(** Round trip of thread-local storage: after [lthread_setspecific_remote] the
  key has the value that was set, every other key its old value, and no key has
  two slots. *)
Theorem tls_set_get (w : world) (p key value : Z) (l : lthread) :
live w p l -> NoDup (fst <$> tls l) ->
exists w' l', lthread_setspecific_remote true w p key value = Done (w', 0) /\ live w' p l' /\
  NoDup (fst <$> tls l') /\ lthread_getspecific_remote w' p key = Done value /\
  forall k, k <> key -> lthread_getspecific_remote w' p k = lthread_getspecific_remote w p k.
Proof.
intros Hl Hnd. unfold lthread_setspecific_remote, lthread_findtlsslot.
assert (get w p = Done l) as -> by (unfold live in *; objects; reflexivity). cbn [mbind outcome_bind].
assert (forall l', live (put w p l') p l') as Hlive
  by (intros l'; unfold live, put; cbn; apply lookup_insert_eq).
destruct (list_find (fun d => fst d = key) (tls l)) as [[i d]|] eqn:Hf.
- set (t' := <[i := (fst d, value)]> (tls l)). exists (put w p (set_tls l t')), (set_tls l t').
  split; [reflexivity|]. split; [apply Hlive|]. split; [|split].
  + cbn. unfold t'. rewrite list_fmap_insert, list_insert_id; [exact Hnd|].
    apply list_find_Some in Hf as (Hi & _ & _). rewrite list_lookup_fmap, Hi. reflexivity.
  + rewrite (getspecific_assoc _ _ _ _ (Hlive _)). cbn. unfold t'.
    rewrite (assoc_update _ _ _ _ _ Hf), Z.eqb_refl. reflexivity.
  + intros k Hk. rewrite (getspecific_assoc _ _ _ _ (Hlive _)), (getspecific_assoc _ _ _ _ Hl). cbn.
    unfold t'. rewrite (assoc_update _ _ _ _ _ Hf), (proj2 (Z.eqb_neq key k)) by congruence. reflexivity.
- unfold lthread_addtlsslot, update. cbn [negb].
  assert (get w p = Done l) as -> by (unfold live in *; objects; reflexivity). cbn [mbind outcome_bind].
  set (l' := set_tls l _). exists (put w p l'), l'.
  split; [reflexivity|]. split; [apply Hlive|]. split; [|split].
  + cbn. apply NoDup_cons. split; [|exact Hnd]. rewrite list_elem_of_fmap.
    intros (d & Hd & Hin). apply list_find_None in Hf. rewrite Forall_forall in Hf.
    apply (Hf d Hin). symmetry. exact Hd.
  + rewrite (getspecific_assoc _ _ _ _ (Hlive _)). cbn. rewrite assoc_cons, Z.eqb_refl. reflexivity.
  + intros k Hk. rewrite (getspecific_assoc _ _ _ _ (Hlive _)), (getspecific_assoc _ _ _ _ Hl). cbn.
    rewrite assoc_cons, (proj2 (Z.eqb_neq key k)) by congruence. reflexivity.
Qed.

(** ** Creation *)

Definition tls_image_size : Z := 64.

Lemma page_addr_aligned s i : mman_ok s -> page_addr s i mod 16 = 0.
Proof.
intros ok. pose proof (ok_aligned _ ok) as Ha. pose proof (ok_end _ ok) as He.
unfold page_addr, PAGE_SIZE in *. apply Z.mod_divide in Ha as [k Hk]; [|lia].
replace (mmap_end s - i * 4096) with ((k + (mmap_num_pages s - 2) - i) * 256 * 16) by lia.
apply Z_mod_mult.
Qed.

(** Functional behaviour of [lthread_create] when memory is available: the new
  thread is live and appended to the scheduler queue, with the next thread id,
  the state bit NEW, a fresh stack and its thread pointer, 16-byte aligned, at
  the start of its TLS image. *)
Theorem create_spec (w : world) (lt size f a : Z) (ps : list Z) (m1 m2 : mman) (stk image : Z) :
mman_ok (mm w) -> lt <> 0 -> request_ok 0 size ->
enclave_mmap (mm w) 0 size 0 3 1 = (m1, stk) -> 0 <= s64 stk ->
enclave_mmap m1 0 tls_image_size 0 3 1 = (m2, image) -> 0 <= s64 image -> mmap_base m1 <= image ->
runnable w ps -> room (scheduler_queue w) ps 1 ->
exists w' l, lthread_create w lt size None f a = Done (w', 0) /\ live w' lt l /\
  runnable w' (ps ++ [lt]) /\ tid l = spawned_lthreads w /\ state_of l = BIT LT_ST_NEW /\
  stack (attr l) = stk /\ tp l = image /\ image mod 16 = 0 /\
  active_threads w' = lt :: active_threads w.
Proof.
intros ok Hlt rq Hm1 Hstk Hm2 Himg Hbase Hr Hroom.
pose proof (enclave_mmap_outcome (mm w) 0 size 0 3 1 ok rq) as O1. rewrite Hm1 in O1.
inversion O1 as [s1 F1 _|s1 r1 top1 repl1 D1 _ _]; subst.
{ exfalso. pose proof (failure_ptr ENOMEM ltac:(unfold ENOMEM; lia)) as Hf. apply Z.leb_gt in Hf. lia. }
pose proof (mmap_done_ok _ _ _ _ _ _ _ ok D1) as ok1.
assert (request_ok 0 tls_image_size) as rq2
  by (constructor; unfold tls_image_size, PAGE_SIZE; powers; lia || reflexivity).
pose proof (enclave_mmap_outcome m1 0 tls_image_size 0 3 1 ok1 rq2) as O2. rewrite Hm2 in O2.
inversion O2 as [s2 F2 _|s2 r2 top2 repl2 D2 _ _]; subst.
{ exfalso. pose proof (failure_ptr ENOMEM ltac:(unfold ENOMEM; lia)) as Hf. apply Z.leb_gt in Hf. lia. }
change (DIV_ROUNDUP tls_image_size PAGE_SIZE) with 1 in D2.
pose proof (md_fit _ _ _ _ _ _ _ D2). pose proof (md_top _ _ _ _ _ _ _ D2).
pose proof (md_layout _ _ _ _ _ _ _ D2) as L2.
assert (image = page_addr m1 top2) as Hi by (rewrite (md_ret _ _ _ _ _ _ _ D2); f_equal; lia).
pose proof (page_addr_aligned m1 top2 ok1) as Hal. rewrite <- Hi in Hal.
pose proof (page_addr_range m1 ok1 top2 ltac:(lia)) as Hrange. rewrite <- Hi in Hrange.
pose proof (ok_top _ ok1). pose proof (ok_base _ ok1).
unfold lthread_create. rewrite (proj2 (Z.eqb_neq _ _) Hlt). cbn [Z.eqb].
change (Z.lor PROT_READ PROT_WRITE) with 3. rewrite Hm1. cbn [andb].
rewrite (proj2 (Z.ltb_ge (s64 stk) 0)) by lia.
change (Z.land (sizeof_tcb_base + TLS_ALIGN - 1) (- TLS_ALIGN)) with tls_image_size. rewrite Hm2.
rewrite (proj2 (Z.eqb_neq image MAP_FAILED))
  by (change MAP_FAILED with (2 ^ 64 - 1); unfold PAGE_SIZE in *; powers; lia).
unfold init_tp. change (tls_image_size - sizeof_tcb_base) with 8. change (TLS_ALIGN - 1) with (Z.ones 4).
rewrite (u64_small (image + 8)) by (unfold PAGE_SIZE in *; powers; lia).
rewrite Z.land_ones by lia. change (2 ^ 4) with 16. rewrite Zplus_mod, Hal. change ((0 + 8 mod 16) mod 16) with 8.
rewrite u64_small by (unfold PAGE_SIZE in *; powers; lia). replace (image + 8 - 8) with image by lia.
unfold store64. cbn [mm set_mm]. rewrite (sl_base _ _ L2), (sl_end _ _ L2).
rewrite (proj2 (Z.leb_le (mmap_base m1) image)), (proj2 (Z.leb_le (image + 8) (mmap_end m1 + PAGE_SIZE)))
  by (unfold PAGE_SIZE in *; lia).
cbn [andb mbind outcome_bind]. set (m3 := set_mem m2 _). set (l := set_tp _ image).
set (w1 := set_active _ _).
assert (live w1 lt l) as Hlive by (unfold live, w1, put; cbn; apply lookup_insert_eq).
destruct (enqueue_spec w1 lt l ps 0 Hlive Hlt eq_refl Hr Hroom) as (q & -> & Hq & _).
cbn [mbind outcome_bind]. exists (set_queue w1 q), l. split; [reflexivity|].
split; [exact Hlive|]. split; [exact Hq|]. repeat split; auto.
Qed.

^^^^

## Exercise directions
Please return only the lines above, starting at the line that has "pose proof (md_fit" and ending at the line that has "rewrite (proj2 (Z.ltb_ge", keeping both and leaving each one unchanged.

## Task answer
pose proof (md_fit _ _ _ _ _ _ _ D2). pose proof (md_top _ _ _ _ _ _ _ D2).
pose proof (md_layout _ _ _ _ _ _ _ D2) as L2.
assert (image = page_addr m1 top2) as Hi by (rewrite (md_ret _ _ _ _ _ _ _ D2); f_equal; lia).
pose proof (page_addr_aligned m1 top2 ok1) as Hal. rewrite <- Hi in Hal.
pose proof (page_addr_range m1 ok1 top2 ltac:(lia)) as Hrange. rewrite <- Hi in Hrange.
pose proof (ok_top _ ok1). pose proof (ok_base _ ok1).
unfold lthread_create. rewrite (proj2 (Z.eqb_neq _ _) Hlt). cbn [Z.eqb].
change (Z.lor PROT_READ PROT_WRITE) with 3. rewrite Hm1. cbn [andb].
rewrite (proj2 (Z.ltb_ge (s64 stk) 0)) by lia.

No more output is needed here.